INTRODUCTION: Right heart thrombi (RVT) are uncommon, usually found concurrent with pulmonary embolism and associated with significantly increased mortality. We describe a rare etiology of RVT formation ?in situ? complicating acute pulmonary embolism of a patient with COVID-19 infection already on anticoagulation with direct oral anticoagulants (DOACs). METHODS: A 43 yo obese male was diagnosed with presumptive COVID-19 infection based on clinical, inflammatory markers, and radiographic evidence. PCR was negative, which is encountered in 38% of tests. D-dimer was elevated 12499 ng/L however, CT angiogram (CTA), lower extremity duplex, and transthoracic echocardiogram (TTE) were unremarkable for thrombus. He received therapeutic enoxaparin for 3 days and was discharged on apixaban 5 mg twice daily. 5 days later, he developed worsening shortness of breath and hypoxemic respiratory failure. Repeat CTA revealed bilateral pulmonary emboli and TTE showed a 1.4 x 1.2 cm mobile thrombus in the right ventricle. Hypercoagulable workup was negative.
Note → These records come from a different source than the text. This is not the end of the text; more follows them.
(* ===== verification/CFloat.v ===== *)
(** * The types [float] and [double] of C

    IEEE 754 binary32 and binary64 numbers, as the specification of
    floating-point arithmetic in [Floats.SpecFloat] has them: a sign, a
    mantissa and an exponent, rounded to nearest with ties to even.  The
    unit uses three operations: the conversion of an integer to [double],
    the division of two [double]s and the conversion of a [double] to
    [float].  [value] is the rational number a finite value denotes.

    The theory follows the rounding of [SpecFloat] step by step: the
    number of binary digits of a mantissa, the location of a number
    between two consecutive mantissas ([inbetween]) and how a shift to
    the right, the choice of the nearest mantissa and a Euclidean
    division keep it.  [rounded prec z s e0 x] states the result: [z] has
    [prec] digits and is a multiple of [2 ^ e0] no farther than half a
    step from [x].  [binary_round_aux], [SFdiv] and [binary_round] round
    in this sense in the normal range, for any precision; a rounded
    number is valid, within the relative error [2 ^ - prec], no valid
    number is nearer, and a number of the grid is rounded to itself; rounding twice is rounding once when the
    number stays clear of the half-way points of the coarse grid.
    Numbers are rationals, linear steps are left to [lra], integer ones
    to [lia]. *)

From Stdlib Require Import ZArith QArith Qabs Qpower Lqa Lia Zpower Bool.
From Stdlib Require Import Morphisms Floats.SpecFloat.

Local Open Scope Z_scope.

(** ** Definitions *)

(** The conversion of an integer to [double]. *)
Definition double_of_Z (z : Z) : spec_float := binary_normalize 53 1024 z 0 false.

(** The division of two [double]s. *)
Definition double_div : spec_float -> spec_float -> spec_float := SFdiv 53 1024.

(** The conversion of a [double] to [float]. *)
Definition float_of_double (x : spec_float) : spec_float :=
  match x with
  | S754_finite s m e => binary_round 24 128 s m e
  | _ => x
  end.

(** The constant [0.0]. *)
Definition float_zero : spec_float := S754_zero false.

(** A value of the type [float]. *)
Definition is_float (x : spec_float) : bool := valid_binary 24 128 x.

(** Powers of two, of any sign. *)
Definition pow2 (e : Z) : Q := (2 ^ e)%Q.

(** The number a finite value denotes (0 for the others). *)
Definition value (x : spec_float) : Q :=
  match x with
  | S754_finite s m e => (inject_Z (cond_Zopp s (Zpos m)) * pow2 e)%Q
  | _ => 0%Q
  end.

(** Where a number [u] lies from the integer [m]: on it, or between it
    and the next one, below, on or above the middle. *)
Definition inbetween (m : Z) (l : location) (u : Q) : Prop :=
  match l with
  | loc_Exact => (u == inject_Z m)%Q
  | loc_Inexact Lt => (inject_Z m < u < inject_Z m + (1 # 2))%Q
  | loc_Inexact Eq => (u == inject_Z m + (1 # 2))%Q
  | loc_Inexact Gt => (inject_Z m + (1 # 2) < u < inject_Z m + 1)%Q
  end.

(** The same for a mantissa with its round and sticky bits. *)
Definition located (r : shr_record) (u : Q) : Prop :=
  inbetween (shr_m r) (loc_of_shr_record r) u.

(** [z] is the positive number [x] rounded to the nearest multiple of
    [2 ^ e0], the grid of the numbers of [prec] digits around [x]: a
    finite number of sign [s] and of [prec] digits, whose magnitude is
    the multiple [k * 2 ^ e0] within half a step of [x]. *)
Definition rounded (prec : Z) (z : spec_float) (s : bool) (e0 : Z) (x : Q)
  : Prop :=
  exists m e k,
    z = S754_finite s m e /\
    Zpos (digits2_pos m) = prec /\ e0 <= e <= e0 + 1 /\
    (inject_Z (Zpos m) * pow2 e == inject_Z k * pow2 e0)%Q /\
    (pow2 (prec - 1 + e0) <= x)%Q /\
    (Qabs (inject_Z k * pow2 e0 - x) <= pow2 (e0 - 1))%Q.

(** Constants of [Z] in [Q], for [lra]. *)
Ltac q_consts :=
  change (inject_Z 0) with 0%Q in *; change (inject_Z 1) with 1%Q in *;
  change (inject_Z 2) with 2%Q in *; change (inject_Z (-1)) with (-1)%Q in *;
  change (inject_Z (-2)) with (-2)%Q in *.

(** ** Powers of two *)

Lemma pow2_pos e : (0 < pow2 e)%Q.
Proof. apply Qpower_0_lt. reflexivity. Qed.

Lemma pow2_add a b : (pow2 (a + b) == pow2 a * pow2 b)%Q.
Proof. apply Qpower_plus. discriminate. Qed.

Lemma pow2_succ n : (pow2 (Z.succ n) == 2 * pow2 n)%Q.
Proof. unfold Z.succ. rewrite pow2_add. change (pow2 1) with 2%Q. lra. Qed.

Lemma pow2_cancel n : (pow2 n * pow2 (- n) == 1)%Q.
Proof. rewrite <- pow2_add, Z.add_opp_diag_r. reflexivity. Qed.

Lemma pow2_half n : (pow2 (n - 1) == pow2 n * (1 # 2))%Q.
Proof. unfold Z.sub. now rewrite pow2_add. Qed.

Lemma pow2_inject n : 0 <= n -> (pow2 n == inject_Z (2 ^ n))%Q.
Proof. intros H. unfold pow2. now rewrite Zpower_Qpower. Qed.

Lemma pow2_le a b : a <= b -> (pow2 a <= pow2 b)%Q.
Proof. intros H. apply Qpower_le_compat_l; [exact H | discriminate]. Qed.

(** ** The number of binary digits *)

Lemma digits2_pos_bounds p :
  2 ^ (Zpos (digits2_pos p) - 1) <= Zpos p < 2 ^ Zpos (digits2_pos p).
Proof.
  induction p as [p IH|p IH|]; cbn [digits2_pos]; [| |cbn; lia];
    rewrite Pos2Z.inj_succ, Z.pow_succ_r by lia;
    replace (Z.succ (Zpos (digits2_pos p)) - 1)
      with (Z.succ (Zpos (digits2_pos p) - 1)) by lia;
    rewrite Z.pow_succ_r by lia; lia.
Qed.

Lemma digits2_pos_unique p d :
  2 ^ (d - 1) <= Zpos p < 2 ^ d -> Zpos (digits2_pos p) = d.
Proof.
  intros H. pose proof (digits2_pos_bounds p) as H0.
  assert (Hd : 0 < d).
  { destruct (Z.ltb_spec 0 d) as [|Hd]; [assumption|].
    destruct (Z.eq_dec d 0) as [->|]; [cbn in H; lia|].
    rewrite (Z.pow_neg_r 2 d) in H by lia. lia. }
  assert (H1 : Zpos (digits2_pos p) - 1 < d).
  { apply (Z.pow_lt_mono_r_iff 2); lia. }
  assert (H2 : d - 1 < Zpos (digits2_pos p)).
  { apply (Z.pow_lt_mono_r_iff 2); lia. }
  lia.
Qed.

Lemma digits2_pos_lower p a : 2 ^ (a - 1) <= Zpos p -> a <= Zpos (digits2_pos p).
Proof.
  intros H. pose proof (digits2_pos_bounds p) as Hb.
  destruct (Z.le_gt_cases a 1) as [|Ha]; [lia|].
  assert (a - 1 < Zpos (digits2_pos p)); [|lia].
  apply (Z.pow_lt_mono_r_iff 2); lia.
Qed.

Lemma digits2_pos_upper p b : Zpos p < 2 ^ b -> Zpos (digits2_pos p) <= b.
Proof.
  intros H. pose proof (digits2_pos_bounds p) as Hb.
  assert (Hb0 : 0 <= b).
  { destruct (Z.le_gt_cases 0 b); [assumption|]. rewrite Z.pow_neg_r in H; lia. }
  assert (Zpos (digits2_pos p) - 1 < b); [|lia].
  apply (Z.pow_lt_mono_r_iff 2); lia.
Qed.

(** ** Locations *)

#[export] Instance inbetween_proper m l : Proper (Qeq ==> iff) (inbetween m l).
Proof. intros u v E. destruct l as [|[]]; cbn; now rewrite E. Qed.

#[export] Instance located_proper r : Proper (Qeq ==> iff) (located r).
Proof. intros u v E. unfold located. now rewrite E. Qed.

#[export] Instance rounded_proper prec z s e0 :
  Proper (Qeq ==> iff) (rounded prec z s e0).
Proof. intros x y E. unfold rounded. now setoid_rewrite E. Qed.

Lemma inbetween_bounds m l u :
  inbetween m l u -> (inject_Z m <= u < inject_Z m + 1)%Q.
Proof. destruct l as [|[]]; cbn; lra. Qed.

Lemma located_of_loc m l u :
  located (shr_record_of_loc m l) u <-> inbetween m l u.
Proof. unfold located. now destruct l as [|[]]. Qed.

Lemma inbetween_shift m l u k :
  inbetween m l u -> inbetween (k + m) l (inject_Z k + u).
Proof. destruct l as [|[]]; cbn; rewrite inject_Z_plus; lra. Qed.

(** ** Shifts to the right *)

Lemma inject_xO p : (inject_Z (Zpos p~0) == 2 * inject_Z (Zpos p))%Q.
Proof. now rewrite Pos2Z.inj_xO, inject_Z_mult. Qed.

Lemma inject_xI p : (inject_Z (Zpos p~1) == 2 * inject_Z (Zpos p) + 1)%Q.
Proof. now rewrite Pos2Z.inj_xI, inject_Z_plus, inject_Z_mult. Qed.

Lemma shr_1_located r u :
  0 <= shr_m r -> located r (2 * u) -> located (shr_1 r) u /\ 0 <= shr_m (shr_1 r).
Proof.
  destruct r as [[|[p|p|]|p] [|] [|]]; unfold located; cbn; intros Hm H;
    try lia; rewrite ?inject_xO, ?inject_xI in H;
    (split; [|lia]); try change (inject_Z 1) with 1%Q in *;
    try change (inject_Z 0) with 0%Q in *; lra.
Qed.

Lemma iter_pos_nat {A} (f : A -> A) p :
  forall x, iter_pos f p x = Nat.iter (Pos.to_nat p) f x.
Proof.
  induction p as [p IH|p IH|]; intros x; cbn [iter_pos]; [| |reflexivity];
    rewrite !IH, ?Pos2Nat.inj_xI, ?Pos2Nat.inj_xO;
    replace (2 * Pos.to_nat p)%nat with (Pos.to_nat p + Pos.to_nat p)%nat by lia;
    rewrite ?Nat.iter_succ_r; now rewrite Nat.iter_add.
Qed.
Catheterdirected thrombolysis and salvage extracorporeal membrane oxygenation (ECMO) were considered however, the patient was unstable for transfer and ultimately expired after a sudden cardiac arrest. RESULTS: The existing consensus favors enoxaparin as the preferred anticoagulation for COVID-19 patients. It promotes anti-inflammatory properties by reducing IL-6 and lung edema. Other benefits include reducing the exposure of personnel by the absence of activated partial thromboplastin monitoring. There is a lack of anti-inflammatory properties with the use of DOACs as well as an understanding of the appropriate dose requirements. Therefore, the decision to discharge patients on prophylactic anticoagulation with enoxaparin as compared to DOACs is essential given the increased propensity of thromboembolic disease. We highlight the unique challenges in the evaluation and treatment of patients with COVID-19 and an elevated D-dimer. The increased risk of microthrombi warrants the initiation of therapeutic anticoagulation. We recommend the use of enoxaparin upon discharge of patients with elevated D-dimer. Further studies are required to understand the best choice, role, dosage, and duration of anticoagulation therapy in patients with COVID-19 infection.